Abbreviation: IQR, interquartile range.

^aClose contacts met for the “first time today.”

^bP values (Kruskal-Wallis analysis of variance by ranks) indicate whether a significant difference between median numbers or ages of contacts exists across a given category (age group, gender, employment status, level of schooling, or day of survey).

^cParticipants were regarded as unemployed if they were older than age 18 years and not employed.

^dParticipants were regarded as school nonattendees if they were aged 18 years or younger and were not attending crèche, primary school, secondary school, or a tertiary educational institution.

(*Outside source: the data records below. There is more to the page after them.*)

(** [inspect.getmembers(module, inspect.isfunction)] collected into a dict.
    The order of the keys is not kept: nothing below depends on it. *)
Definition get_available_functions {World} (module : gmap string (member World))
  : gmap string (handler World) :=
  omap (λ x, match x with MFunction f => Some f | MOther => None end) module.

(** ** Startup rebuild, resolver and endpoints of [api.py] *)

Record FunctionRequest : Type := {
  req_prompt : string;
  req_session_id : string;
  req_params : option (gmap string value)
}.

Record MultiFunctionRequest : Type := {
  req_prompts : list string;
  req_multi_session_id : string
}.

(** The dict [/execute] answers with. *)
Record ExecuteResponse : Type := {
  resp_function : string;
  resp_output : value;
  resp_code : string;
  resp_session_history : list string
}.

(** One element of [results] in the answer of [/execute_multiple]. *)
Record ResultEntry : Type := {
  function : option string;
  output : value;
  code : option string
}.

Record MultiResponse : Type := {
  session_history : list string;
  results : list ResultEntry
}.

(** The entry appended when [if function_name:] fails: the name is [None]
    (or empty). *)
Definition no_match_entry : ResultEntry :=
  {| function := None; output := VStr "No matching function found"; code := None |}.

Section Api.
Context {Embedding World : Type}.
Variable encode : string → Embedding.
Variable distance : Embedding → Embedding → spec_float.
Variable ALLOWED_FUNCTIONS : gmap string (handler World).

(** *** [clear_and_store_functions] *)

(** The [try] block: read the stored ids and delete them when there are
    any. *)
Definition delete_old_embeddings (c : collection Embedding)
  : result unit * collection Embedding :=
  match collection_get_ids c with
  | Raise e => (Raise e, c)
  | Ret existing_records =>
      if bool_decide (existing_records ≠ []) then
        match collection_delete existing_records c with
        | Raise e => (Raise e, c)
        | Ret c' => (Ret (), c')
        end
      else (Ret (), c)
  end.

Number of reported contacts

The number and duration of 571 participants’ contacts were categorized into close (types I + II) or casual (type III), within or outside of the study community, and indoors or outdoors (Figure 1). Participants reported 29,125 contacts, of which 12,946 (44.4%) were close and 16,179 (55.6%) were casual. Of close contacts, 10,633 (82.1%) occurred within the community and 7,903 (61.0%) involved physical touch (type I). A total of 6,455 (81.7%) physical contacts took place within the community. Casual contacts (type III) accounted for 16,179 (64.5%) of all indoor contacts, with 7,465 (46.1%) occurring within the community.

Figure 1.

Number and duration of 571 participants’ contacts, categorized as close (types I + II) or casual (type III) within or outside of the study community (a South African township) and indoors or outdoors, 2010. Close contacts were further stratified into those involving physical contact (type I) or 2-way conversation of 3 or more words without physical contact (type II). Casual contacts (type III) were defined as those people sharing an indoor space but not satisfying the criteria for a close contact. For 2 locations, indoors or outdoors was not specified; the first was within the community, lasting 90 minutes, with 4 close contacts (2 touched (type I), 2 not touched (type II)) and 0 casual contacts (type III), and the second was outside the community, lasting 360 minutes, with 2 close contacts (0 touched (type I), 2 not touched (type II)) and 0 casual contacts (type III).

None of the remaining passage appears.